Basics of Clustering Algorithms
June 28, 2020
When presented with a plethora of scattered data points, it can prove helpful to find the trends and similarities within the randomness that is data collection. However, it can be a daunting challenge on how to analyze large scatters of points. The process of testing every single data point as valid to a group or cluster will prove to be tedious and time-consuming, especially when there are hundreds of data points to verify.
Thankfully, clustering is a widely utilized tool in unsupervised learning algorithms to speed up the organization without any human input, taking a process that could have taken hundreds of man-hours and reducing it to short computing time. Unsupervised learning is one of the go-to methods of organizing large sums of data but is a topic for another discussion.
What is clustering?
Clustering is the act of gathering data points and assorting these points into sectors based on similarities. In the more popular forms, cluster algorithms determine the similarities of data points by varying degrees of distance between one point and another. Computationally, the proximity of data points is typically calculated using Euclidean distances based functions or similar derivations.
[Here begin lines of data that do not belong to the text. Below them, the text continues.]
(** A row of the output expands to its row of the input, with the rules of any graph
    [R] that holds them. *)
Lemma out_expands ps g' R :
  let G := out_graph m g' ps in rows_after m (2 * m) g ps g' → holds_rules R m (2 * m) ps →
  ∀ v row, g !z v = Some row → ∃ k, derives R m (csr_row (offsets G) (concat G) v) row k.
Proof using Hg.
  intros G Hra Hrules v row Hv. pose proof (ra_len _ _ _ _ _ Hra) as Hz. pose proof (ra_exp _ _ _ _ _ Hra R Hrules) as Hexp.
  pose proof (zlookup_range _ _ _ Hv) as Hr. destruct (zlookup_total g' v ltac:(lia)) as [row' Hv'].
  assert (G !z v = Some (out_symbol m <$> row')) as HGv.
  { unfold G, out_graph. rewrite zlookup_app_l by (rewrite zlen_fmap; lia). by rewrite zlookup_fmap, Hv'. }
  rewrite (csr_row_offsets _ _ _ HGv). assert (same_expansion R m row' row) as Hse.
  { rewrite zlookup_nonneg in Hv, Hv' by lia. eapply Forall2_lookup_lr; [exact Hexp|exact Hv'|exact Hv]. }
  apply (Hse row 0%nat). destruct (input_row row ltac:(by eapply zlookup_elem)) as [E Hd]. rewrite E. apply Hd.
Qed.
End part.

(** The run on a whole graph. *)
Lemma compress_csr_run fuel junk g :
  serial_input g → zlen g + zlen (concat g) < Z.of_nat fuel →
  ∃ ps g', let m := zlen g in let G := out_graph m g' ps in
    compress_csr fuel junk (offsets g) (concat g) m = Ok (offsets G, concat G, m, zlen ps) ∧
    repaired (2 * m) (with_splits m g) ps (with_splits m g') ∧ rows_after m (2 * m) g ps g' ∧ holds_rules G m (2 * m) ps.
Proof.
  intros Hg Hf. assert (zlen (offsets g) - 1 = zlen g) as Hz by (unfold offsets; rewrite zlen_offsets_from; lia). pose proof (zlen_nonneg g).
  destruct (compress_part_run (zlen g) g (serial_input_part g Hg) fuel junk (offsets g) (concat g)) as (ps & g' & Hrun & Hrep & Hra); rewrite ?Hz; [lia|apply csr_okb_offsets|apply csr_rows_offsets|done|].
  exists ps, g'. cbv zeta. split_and!; [done..|]. pose proof (ra_len _ _ _ _ _ Hra). intros j p Hj. unfold out_graph. pose proof (zlookup_range _ _ _ Hj).
  rewrite zlookup_app_r by (rewrite zlen_fmap; lia). rewrite zlookup_fmap, zlen_fmap. replace (2 * zlen g - zlen g + j - zlen g') with j by lia. by rewrite Hj.
Qed.

(** C4: serial Re-Pair is lossless.  For every graph whose targets are vertices and
    whose text fits the hash table, the compressor returns, with as many turns as
    there are symbols at most, and without leaving an array; it gives a CSR graph in
    which every vertex expands to its input row, in the same order. *)
Theorem compress_csr_lossless fuel junk g :
  serial_input g → zlen g + zlen (concat g) < Z.of_nat fuel →
  ∃ vlist elist m, compress_csr fuel junk (offsets g) (concat g) (zlen g) = Ok (vlist, elist, zlen g, m) ∧
    csr_okb vlist elist (zlen g + m) = true ∧
    ∀ v row, g !z v = Some row →
      ∃ k, derives (csr_rows vlist elist (zlen g + m)) (zlen g) (csr_row vlist elist v) row k.
Proof.
  intros Hg Hf. destruct (compress_csr_run fuel junk g Hg Hf) as (ps & g' & Hrun & _ & Hra & Hrules). set (G := out_graph (zlen g) g' ps) in *.
  assert (zlen g + zlen ps = zlen G) as HG by (unfold G, out_graph; rewrite zlen_app, !zlen_fmap, (ra_len _ _ _ _ _ Hra); lia).
  exists (offsets G), (concat G), (zlen ps). rewrite HG. split_and!; [done|apply csr_okb_offsets|]. intros v row Hv. rewrite csr_rows_offsets. by apply (out_expands _ _ (serial_input_part g Hg)).
Qed.

(** C5: serial Re-Pair refines the algorithm.  The output encodes the rules and the
    rows that replacing a most frequent pair leads to, turn by turn, until no pair of
    adjacent symbols occurs twice: the lists, the hash table, the records, the priority
    structure and the holes of the text are an implementation of it. *)
Theorem compress_csr_refines fuel junk g :
  serial_input g → zlen g + zlen (concat g) < Z.of_nat fuel →
  ∃ ps g', repaired (2 * zlen g) (with_splits (zlen g) g) ps (with_splits (zlen g) g') ∧
    let G := ((λ r : list Z, out_symbol (zlen g) <$> r) <$> g') ++ (out_rule (zlen g) <$> ps) in
    compress_csr fuel junk (offsets g) (concat g) (zlen g) = Ok (offsets G, concat G, zlen g, zlen ps).
Proof.
  intros Hg Hf. destruct (compress_csr_run fuel junk g Hg Hf) as (ps & g' & Hrun & Hrep & _ & _). by exists ps, g'.
Qed.

(** ** A graph *)

Definition serial_sample : list (list Z) := [[1; 2; 3]; [0; 1; 2; 3]; [1; 2]; []].

Lemma serial_sample_ok : serial_input serial_sample.
Proof. split; [|by vm_compute]. repeat apply Forall_cons_2; try constructor; change (zlen serial_sample) with 4; lia. Qed.

Lemma compress_csr_lossless_witness :
  ∃ vlist elist m, compress_csr 20 7 (offsets serial_sample) (concat serial_sample) 4 = Ok (vlist, elist, 4, m) ∧
    csr_okb vlist elist (4 + m) = true ∧
    ∀ v row, serial_sample !z v = Some row →
      ∃ k, derives (csr_rows vlist elist (4 + m)) 4 (csr_row vlist elist v) row k.
Proof. apply (compress_csr_lossless 20 7 serial_sample); [apply serial_sample_ok|reflexivity]. Defined.

Lemma compress_csr_refines_witness :
  ∃ ps g', repaired 8 (with_splits 4 serial_sample) ps (with_splits 4 g') ∧
    let G := ((λ r : list Z, out_symbol 4 <$> r) <$> g') ++ (out_rule 4 <$> ps) in
    compress_csr 20 7 (offsets serial_sample) (concat serial_sample) 4 = Ok (offsets G, concat G, 4, zlen ps).
Proof. apply (compress_csr_refines 20 7 serial_sample); [apply serial_sample_ok|reflexivity]. Defined.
The algorithm processes the data array and builds a structure from the determined similarities. Depending on the structure of the cluster, it may be optimal to choose one type of cluster algorithm over another; doing this may reduce the processing time or increase the accuracy. To increase understanding of these organization types, we will cover two basic types of cluster algorithms popularly used across the industry.
This type of algorithm identifies a cluster of data according to the closeness of a determined focal point. The algorithm finds an optimum center in a group and does an iterative method of calculations to process the validity of these clusters. Something to note of this method is that this requires prior knowledge of the number of clusters in the data set. For example, in the infographic below, it would be stated that there are three known sets of clusters in the data set and separate these accordingly.
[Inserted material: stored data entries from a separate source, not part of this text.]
(* ===== verification/MergeLossless.v ===== *)
(** * Merging loses nothing

    [merge.h] against the meaning of its input.  A part decompresses to some rows of
    the graph when its vertex rows expand to them with its own rules, which it numbers
    from [vertex_cnt] on.  Merging parts gives a graph that decompresses to the rows of
    all parts, and that the filter accepts. *)

From S2P Require Import Prelude Csr Grammar Filter Merge.

(** ** What a part stands for *)

(** The rules of a part, at the numbers by which it refers to them. *)
Definition rules_of (n : Z) (p : part) : list (list Z) :=
  replicate (Z.to_nat n) [] ++ ((λ j, csr_row (pvlist p) (pelist p) (j + pvertices p)) <$> seqZ 0 (prules p)).

(** Part [p] decompresses to the rows [g]; its rules expand to [es]. *)
Record decompresses (n : Z) (p : part) (g es : list (list Z)) : Prop := {
  dc_csr : csr_okb (pvlist p) (pelist p) (pvertices p + prules p) = true;
  dc_vertices : pvertices p = zlen g;
  dc_rules : prules p = zlen es;
  dc_elist : Forall (λ d, 0 ≤ d < n + prules p) (pelist p);
  dc_rows : ∀ v row, g !z v = Some row → ∃ k, derives (rules_of n p) n (csr_row (pvlist p) (pelist p) v) row k;
  dc_expand : ∀ j e, es !z j = Some e → ∃ k, derives (rules_of n p) n (csr_row (pvlist p) (pelist p) (j + pvertices p)) e k;
  dc_used : ∀ j, 0 ≤ j < prules p → csr_row (pvlist p) (pelist p) (j + pvertices p) ≠ [] ∧
    ∃ v, 0 ≤ v < pvertices p + prules p ∧ n + j ∈ csr_row (pvlist p) (pelist p) v
}.

Lemma rules_of_lookup n p x row :
  0 ≤ n → n ≤ x → rules_of n p !z x = Some row → 0 ≤ x - n < prules p ∧ row = csr_row (pvlist p) (pelist p) (x - n + pvertices p).
Proof.
  intros Hn Hx Hrow. unfold rules_of in Hrow. rewrite zlookup_app_r in Hrow by (rewrite zlen_replicate; lia). rewrite zlen_replicate, Z2Nat.id in Hrow by lia.
  rewrite zlookup_fmap in Hrow. destruct (seqZ 0 (prules p) !z (x - n)) as [j|] eqn:E; [|done]. injection Hrow as <-.
  rewrite zlookup_nonneg in E by lia. apply lookup_seqZ in E as [-> ?]. split; [lia|]. f_equal. lia.
Qed.

Lemma parts_rules n ps gs ess : Forall3 (decompresses n) ps gs ess → 0 ≤ total prules ps.
Proof.
  induction 1 as [|p g es ps gs ess Hp _ IH]; [done|]. change (total prules (p :: ps)) with (prules p + total prules ps). rewrite (dc_rules _ _ _ _ Hp).
  pose proof (zlen_nonneg es). lia.
Qed.

(** ** The merged rules *)

Section merged.
Context (n : Z) (G : list (list Z)) (Hn : 0 ≤ n).

(** [G] holds the rules of the parts [ps], from number [n + off] on. *)
Definition holds_parts (off : Z) (ps : list part) : Prop := ∀ x, 0 ≤ x < total prules ps → G !z (n + off + x) = rule_rows n off ps !z x.
Lemma read_part_ok i : 0 ≤ i → i * tile ≤ zlen g →
  ∃ rest, read_part (vheader ++ offsets g) (eheader ++ concat g) (zlen g) tile i = Ok (offsets (part_rows g tile i), concat (part_rows g tile i) ++ rest) ∧
    ∀ x, x ∈ rest → x ∈ concat g.
Proof using All.
  intros Hi Hs. unfold read_part, part_rows. set (s := i * tile) in *. assert ((if zlen g <? (i + 1) * tile then zlen g else (i + 1) * tile) = Z.min ((i + 1) * tile) (zlen g)) as ->.
  { destruct (Z.ltb_spec (zlen g) ((i + 1) * tile)); lia. }
  set (e := Z.min _ _). assert (0 ≤ s ≤ e ∧ e ≤ zlen g) as [Hse He] by (unfold s, e in *; nia).
  set (g1 := take (Z.to_nat s) g). set (h := slice g s e). set (g2 := drop (Z.to_nat e) g).
  assert (g = g1 ++ h ++ g2) as Hg.
  { unfold g1, h, g2, slice. rewrite <-(take_drop (Z.to_nat s) g) at 1. f_equal. rewrite <-(take_drop (Z.to_nat (e - s)) (drop (Z.to_nat s) g)) at 1. f_equal. rewrite drop_drop. f_equal. lia. }
  assert (length g1 = Z.to_nat s) as Hg1 by (unfold g1; rewrite length_take; unfold zlen in *; lia). assert (length h = Z.to_nat (e - s)) as Hlh by (pose proof (zlen_slice g s e); unfold h, zlen in *; lia).
  assert (offsets g !z s = Some (zlen (concat g1))) as Ha by (unfold offsets, g1; rewrite zlookup_offsets_from by lia; done).
  assert (offsets g !z e = Some (zlen (concat g1) + zlen (concat h))) as Hb.
  { unfold offsets. rewrite zlookup_offsets_from by lia. rewrite Hg at 1. rewrite take_app_ge by lia. rewrite take_app_le by lia. rewrite Hg1, take_ge by lia. rewrite concat_app, zlen_app. done. }
  rewrite (read_nth_data _ _ Hvh _ _ Ha), (read_nth_data _ _ Hvh _ _ Hb). cbn [rbind]. rewrite read_range_data by (done || lia). cbn [rbind].
  pose proof (zlen_nonneg (concat h)) as Hh0. pose proof (zlen_nonneg (concat g1)) as Hg10. rewrite read_range_data by (done || lia). cbn [rbind].
  exists (take 1 (concat g2)). split.
  - replace (Z.to_nat (e - s + 1)) with (S (length h)) by lia. rewrite <-Hg1. replace (Z.to_nat (_ - _ + 1)) with (S (length (concat h))) by (unfold zlen; lia).
    replace (Z.to_nat (zlen (concat g1))) with (length (concat g1)) by (unfold zlen; lia). rewrite Hg, vlist_slice, elist_slice, rebase; [done|].
    rewrite Hg, !concat_app, !zlen_app in Hsmall. pose proof (zlen_nonneg (concat g2)). lia.
  - intros x Hx%elem_of_take. destruct Hx as (j & Hx & _). rewrite Hg, !concat_app, !elem_of_app. right. right. by eapply list_elem_of_lookup_2.
Qed.
End read_part.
One of the best examples of this algorithm is known as K-means, where “k” is defined as the total number of determined center points. Some of the benefits of K-means is that it is easily implemented, has relatively quick processing speed, is scalable, consistently converges, and easily adapts to new data sets.
Some of the caveats of this simplicity may be that it does not handle outliers well, requires a manual k value, may produce varying results from the same information, and can have trouble identifying clusters of varying size and density and identifying values that are in multiple dimensions. K-means may be used in areas where there is linear information, such as determining test scores or the probability of having heart attacks.
As can be guessed, this model is based on the Euclidean distance of data points. It classifies the data points close in proximity as having more similarity than data points that are wildly spaced apart. Connectivity can be broken down into 2 different approaches: top-down and bottom-up.
The bottom-up method treats every data point as a single cluster and merges each cluster from the increasing distance until all of the points are contained within a single cluster; much like mitosis performed in reverse. Top-down approaches use the same method in reverse, where all data points start as a single cluster and are divided into independent clusters varying on the subjective distance of the points. These algometric methods are typically visualized through a hierarchical dendrogram chart much like the infographic below.
One of the main examples of this algorithm is known as hierarchal clustering. Unlike K-means, hierarchical does not require prior knowledge of the total number of cluster points and is not linear, rather it is quadratic. Given that it has increased complexity it also requires more processing power and offers low efficiency. That being said, it will have reproducible results, can work in multiple dimensions, is not sensitive to the distance metric, and has the unique feature of being able to recover parts of the hierarchy. This type of algorithm can be useful areas such as identifying different classes of plants and animals through similarities in DNA, predicting the stock market, or even determining different classes of cells.